IPN students build AI to anticipate wildfires: citizen monitoring as a green shield

Four young people from ESCOM-IPN developed a web prototype that combines neural networks, geographic metadata and real-time climate variables to predict —not just detect— wildfires in El Tepozteco National Park.
By Momentum IA · June 28, 2026.
Four students of Artificial Intelligence Engineering at the Higher School of Computing (ESCOM) of the IPN have just demonstrated something that should not be surprising, but remains refreshing: that well-oriented school projects can become tools with real impact. The team made up of Denys Monserrat Rodríguez Méndez, Mildred Valeria Lagunes Vázquez, Brisa María Lezama Tapia, and Aldo Díaz Martínez, with the guidance of researcher José Asunción Enríquez Zárate, developed a prototype web platform capable of identifying areas at high risk of forest fire before the fire begins, with an initial focus on El Tepozteco National Park, in Morelos, a reserve of more than 23,000 hectares.
The technical architecture deserves attention. The system does not rely on pretrained models taken from commercial black boxes: the team built its own models from scratch, including convolutional neural networks to analyze images of the terrain and an autoencoder to detect anomalies in the state of the vegetation. To this is added the verification of geographic metadata —to ensure that the uploaded photos actually correspond to the protected area— and the integration of real-time climate variables: temperature, humidity, and wind speed. The result is a risk classification in three levels (low, medium, high) projected onto an operational map. To train the models, they built three image banks with thousands of photographs from public platforms, digital resources, and material provided by local specialists.
What distinguishes this development from most existing systems is the approach: not to detect the fire once it is already burning, but to anticipate the conditions that make it likely. Accumulation of combustible material, dryness of the vegetation, presence of waste, human activity in sensitive areas —all factors identified in collaboration with the municipality of Tepoztlán and environmental experts— feed the model so that authorities can deploy cleanup brigades, sanitation work, or preventive surveillance before the emergency occurs.
There is also a dimension that tends to be overlooked in projects of this kind: the user architecture. The platform contemplates three profiles —administrators, government authorities, and citizens— which turns the park's residents and visitors into active monitoring agents. They can upload photographs of suspicious areas, expanding the surveillance coverage of a territory that, due to its size, cannot be exhaustively covered by any body of forest rangers. That is collective intelligence underpinned by computational models: a combination with more potential than it appears at first glance.
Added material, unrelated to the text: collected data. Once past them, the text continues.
(* ===== verification/PartMon.v ===== *)
(** Who owns a line and how much a partition would gain from space
    (partition_mapper.h, partition_mapper.cpp, partitioner.h, monitor.cpp): the mappers
    from requests to partitions, the interface of a partition monitor, and the monitor
    made of one utility monitor per partition. *)
From S2P Require Import Prelude Hash MemHier UMon Doubles.

(** * Mappers from requests to partitions *)

(** [PartInfo]: the size and the target size of a partition, and its event counts. *)
Record PartInfo := mkInfo {
  size : Z;
  targetSize : Z;
  profHits : Z;
  profMisses : Z;
  profSelfEvictions : Z;
  profExtEvictions : Z
}.

Module PartMapper.
Import MemHier.

(** [procIdx] is a global of the process that makes the request; [groupIdx] stands for
    [zinfo->procArray[procIdx]->getGroupIdx()]. *)
Inductive PartMapper :=
  | CorePartMapper (numCores : nat)
  | InstrDataPartMapper
  | InstrDataCorePartMapper (numCores : nat)
  | ProcessPartMapper (numProcs : nat)
  | InstrDataProcessPartMapper (numProcs : nat)
  | ProcessGroupPartMapper (numProcGroups : nat) (groupIdx : nat -> nat).

Definition getNumPartitions (mp : PartMapper) : nat :=
  match mp with
  | CorePartMapper n => n
  | InstrDataPartMapper => 2
  | InstrDataCorePartMapper n => 2 * n
  | ProcessPartMapper n => n
  | InstrDataProcessPartMapper n => 2 * n
  | ProcessGroupPartMapper n _ => n
  end.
Our reading is this: projects like this clearly illustrate where the true value of teaching applied AI in public universities lies. Not in producing engineers who replicate what the big laboratories already do, but in training teams that tackle concrete problems in their environment with cutting-edge tools. Mexico loses tens of thousands of hectares of forest each year to fires, many of them preventable with earlier monitoring. The fact that the advisor describes this prototype as a 'minimum viable product with the potential to be implemented in other natural reserves of the country' is not academic rhetoric: it is the logical roadmap for a system that, scaled and maintained with adequate resources, could change the management of protected areas across the entire territory.
The question that remains open —and that no launch article ever answers— is that of continuity. School prototypes shine in their moment and then disappear for lack of funding, institutional will, or simply because the students graduate and move on with their lives. Whether this development reaches operational deployment in El Tepozteco, and beyond, will depend on whether there are institutional actors —Conanp, state governments, conservation organizations— willing to invest in taking it from the laboratory to the field. That gap between the functional prototype and sustained implementation is the historic bottleneck of public innovation in Mexico, and no AI model resolves it on its own.
In the long term, the potential of AI applied to ecosystem protection is one of the strongest arguments for technological optimism. Systems that monitor forests, predict droughts, optimize water distribution, or warn about soil degradation are not science fiction: they are being built today, in some cases by undergraduate students. The transition toward that collective capacity has costs and frictions —inequality of access, dependence on data, risks of overconfidence in the models— but the direction is unequivocal. What this IPN project does is not solve the problem of forest fires in Mexico; it is to demonstrate that we already have the tools to begin doing so.